● **Work task**:
Retype, word for word, every line from the one holding "Definition rsubs (c" through the one holding "if (p =? 0)%Z then None" in the entries below, both included, and only those lines.
*** Record set ***
(** * Entropy model of the hyperprior: a shallow embedding of
      [src/network/hyperprior.py]

    The Python module estimates the rate of a learned image codec: a
    factorized density for the hyperlatents, a conditional density for the
    latents (Gaussian/logistic or a discretized logistic mixture), the
    quantizers and the bits-per-pixel estimator.

    Conventions of the embedding.
    - Tensor entries are real numbers ([R]): rounding error of the
      floating-point backend is not represented.  A dense tensor is its
      [shape] together with the function from a multi-index to the entry.
    - Only forward values are modelled; [detach] is therefore the identity
      and the custom autograd functions are their forward rule.
    - A raised Python exception is a value of [exn]; fallible functions
      return [result].  Functions that draw random numbers thread the state
      of the generator ([rng]) explicitly.
    - The bit counts of the estimator are [fscalar]s: a division by zero
      yields [nan] or [inf] there, which are told apart from finite values.
    - Inside tensors, [torch.log] is the real logarithm and [/] the real
      division; they are meaningful on positive arguments and non-zero
      divisors, and no statement below reads them elsewhere. *)

From Stdlib Require Import String Reals Lra Lia ZArith Bool List.
From Stdlib Require Import Zfloor DecimalString DecimalNat.
Import ListNotations.
Local Open Scope R_scope.

(** ** Exceptions and fallible computations *)

Inductive exn : Type :=
| NotImplementedError
| AssertionError (msg : string)
| ValueError (msg : string)
| AttributeError (name : string)
| IndexError
| ZeroDivisionError
| RuntimeError (msg : string).

(** The two errors by which a constructor rejects its configuration. *)
Definition is_config_error (e : exn) : bool :=
  match e with
  | ValueError _ | AssertionError _ => true
  | _ => false
  end.

Definition result (A : Type) : Type := (exn + A)%type.

Definition ok {A} (a : A) : result A := inr a.
Definition raise {A} (e : exn) : result A := inl e.

Definition rbind {A B} (m : result A) (k : A -> result B) : result B :=
  match m with
  | inl e => inl e
  | inr a => k a
  end.

Declare Scope result_scope.
Delimit Scope result_scope with result.
Notation "x <- m ;; k" := (rbind m (fun x => k))
  (at level 61, m at next level, right associativity) : result_scope.
Notation "' p <- m ;; k" := (rbind m (fun x => match x with p => k end))
  (at level 61, p pattern, m at next level, right associativity) : result_scope.

(** ** Dense tensors *)

Record tensor : Type := Tensor { shape : list nat; item : list nat -> R }.

Definition numel (s : list nat) : nat := fold_right Nat.mul 1%nat s.

(** All multi-indices of a shape, in row-major order. *)
Fixpoint indices (s : list nat) : list (list nat) :=
  match s with
  | [] => [[]]
  | d :: s' => flat_map (fun i => map (cons i) (indices s')) (seq 0 d)
  end.

Definition entries (t : tensor) : list R := map (item t) (indices (shape t)).

Definition valid_index (s i : list nat) : Prop := Forall2 lt i s.

(** Two tensors hold the same value: same shape, same entry at every index
    of that shape. *)
Definition same_value (a b : tensor) : Prop :=
  shape a = shape b /\ forall i, valid_index (shape a) i -> item a i = item b i.

Definition same_result (a b : result tensor) : Prop :=
  match a, b with
  | inl e1, inl e2 => e1 = e2
  | inr t1, inr t2 => same_value t1 t2
  | _, _ => False
  end.

(** Row-major position of an index and its inverse. *)
Definition ravel (s i : list nat) : nat :=
  fold_left (fun acc dk => (acc * fst dk + snd dk)%nat) (combine s i) 0%nat.

Definition unravel (s : list nat) (n : nat) : list nat :=
  snd (fold_right (fun d qi => (fst qi / d, (fst qi mod d) :: snd qi)%nat)
                  (n, []) s).

Definition insert_at (d k : nat) (i : list nat) : list nat :=
  firstn d i ++ k :: skipn d i.

Definition replace_at (d k : nat) (i : list nat) : list nat :=
  firstn d i ++ k :: skipn (S d) i.

Definition remove_at {A} (d : nat) (s : list A) : list A :=
  firstn d s ++ skipn (S d) s.

Definition Rsum (f : nat -> R) (n : nat) : R :=
  fold_right Rplus 0 (map f (seq 0 n)).

(** *** Broadcasting (shapes are aligned on their trailing dimension) *)

Fixpoint broadcast_rev (a b : list nat) : option (list nat) :=
  match a, b with
  | [], _ => Some b
  | _, [] => Some a
  | x :: a', y :: b' =>
      match broadcast_rev a' b' with
      | None => None
      | Some r =>
          if (x =? y)%nat then Some (x :: r)
          else if (x =? 1)%nat then Some (y :: r)
          else if (y =? 1)%nat then Some (x :: r)
          else None
      end
  end.

Definition broadcast_shapes (a b : list nat) : option (list nat) :=
  option_map (@rev nat) (broadcast_rev (rev a) (rev b)).

(** The index read in an operand of shape [s] for the output index [i]. *)
Definition expand_index (s i : list nat) : list nat :=
  map (fun dk => if (fst dk =? 1)%nat then 0%nat else snd dk)
      (combine s (skipn (length i - length s) i)).

Definition shape_error {A} : result A :=
  raise (RuntimeError "shape mismatch").

Definition map2 (f : R -> R -> R) (a b : tensor) : result tensor :=
  match broadcast_shapes (shape a) (shape b) with
  | Some s =>
      ok (Tensor s (fun i => f (item a (expand_index (shape a) i))
                              (item b (expand_index (shape b) i))))
  | None => shape_error
  end.

Definition tmap (f : R -> R) (t : tensor) : tensor :=
  Tensor (shape t) (fun i => f (item t i)).

(** Python's operators on tensors, and on a tensor and a number. *)
Definition tadd := map2 Rplus.
Definition tsub := map2 Rminus.
Definition tmul := map2 Rmult.
Definition tdiv := map2 Rdiv.
Definition tadds (t : tensor) (c : R) : tensor := tmap (fun v => v + c) t.
Definition tsubs (t : tensor) (c : R) : tensor := tmap (fun v => v - c) t.
Definition radds (c : R) (t : tensor) : tensor := tmap (fun v => c + v) t.
Definition rsubs (c : R) (t : tensor) : tensor := tmap (fun v => c - v) t.
Definition tneg : tensor -> tensor := tmap Ropp.

(** [t.detach()]: the same values, cut from the gradient graph. *)
Definition detach (t : tensor) : tensor := t.

(** [t.reshape(dims)], with at most one dimension given as [-1]. *)
Definition infer_shape (n : nat) (dims : list Z) : option (list nat) :=
  let known := filter (fun d => negb (d =? -1)%Z) dims in
  let p := fold_right Z.mul 1%Z known in
  if existsb (fun d => (d <? 0)%Z) known then None
  else match (length dims - length known)%nat with
       | O => if (p =? Z.of_nat n)%Z then Some (map Z.to_nat dims) else None
       | S O =>
           if (p =? 0)%Z then None
           else if (Z.of_nat n mod p =? 0)%Z
                then Some (map (fun d => if (d =? -1)%Z
                                         then Z.to_nat (Z.of_nat n / p)
                                         else Z.to_nat d) dims)
                else None
       | _ => None
       end.

Definition reshape (t : tensor) (dims : list Z) : result tensor :=
  match infer_shape (numel (shape t)) dims with
  | Some s => ok (Tensor s (fun i => item t (unravel (shape t) (ravel s i))))
  | None => shape_error
  end.

(** [t.permute(dims)]: dimension [j] of the result is dimension [dims[j]]
    of [t]. *)
Fixpoint index_of (d : nat) (l : list nat) : nat :=
  match l with
  | [] => O
  | x :: l' => if (x =? d)%nat then O else S (index_of d l')
  end.

Definition permute (t : tensor) (dims : list nat) : result tensor :=
  let r := length (shape t) in
  if ((length dims =? r)%nat
      && forallb (fun d => existsb (Nat.eqb d) dims) (seq 0 r))%bool
  then ok (Tensor (map (fun d => nth d (shape t) O) dims)
                  (fun i => item t (map (fun d => nth (index_of d dims) i O)
                                        (seq 0 r))))
  else shape_error.

(** [t[:, j, ...]] *)
Definition select1 (t : tensor) (j : nat) : result tensor :=
  match shape t with
  | _ :: d :: _ =>
      if (j <? d)%nat
      then ok (Tensor (remove_at 1 (shape t)) (fun i => item t (insert_at 1 j i)))
      else raise IndexError
  | _ => raise IndexError
  end.

(** ** Scalars that may be [nan] or [inf]

    A division by zero does not raise on tensors: it yields [inf] or [nan].
    [NonFinite] stands for both. *)

Inductive fscalar : Type :=
| Finite (r : R)
| NonFinite.

Definition fadd (a b : fscalar) : fscalar :=
  match a, b with
  | Finite x, Finite y => Finite (x + y)
  | _, _ => NonFinite
  end.

Definition fdiv (a : fscalar) (d : R) : fscalar :=
  match a with
  | Finite x => if Req_dec_T d 0 then NonFinite else Finite (x / d)
  | NonFinite => NonFinite
  end.

(** ** Floating-point types

    The tensors hold numbers of a binary floating-point type, and the
    result of an operation is rounded to the nearest number of the type, a
    tie going to the one with the even significand.  [round prec emin] is
    that rounding for a significand of [prec] bits and a least exponent
    [emin] (below it lie the subnormal numbers); numbers beyond the largest
    finite one, which overflow, are not represented. *)

Module dtype.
*** End of Record set ***
● **Response area**:
Definition rsubs (c : R) (t : tensor) : tensor := tmap (fun v => c - v) t.
Definition tneg : tensor -> tensor := tmap Ropp.

(** [t.detach()]: the same values, cut from the gradient graph. *)
Definition detach (t : tensor) : tensor := t.

(** [t.reshape(dims)], with at most one dimension given as [-1]. *)
Definition infer_shape (n : nat) (dims : list Z) : option (list nat) :=
  let known := filter (fun d => negb (d =? -1)%Z) dims in
  let p := fold_right Z.mul 1%Z known in
  if existsb (fun d => (d <? 0)%Z) known then None
  else match (length dims - length known)%nat with
       | O => if (p =? Z.of_nat n)%Z then Some (map Z.to_nat dims) else None
       | S O =>
           if (p =? 0)%Z then None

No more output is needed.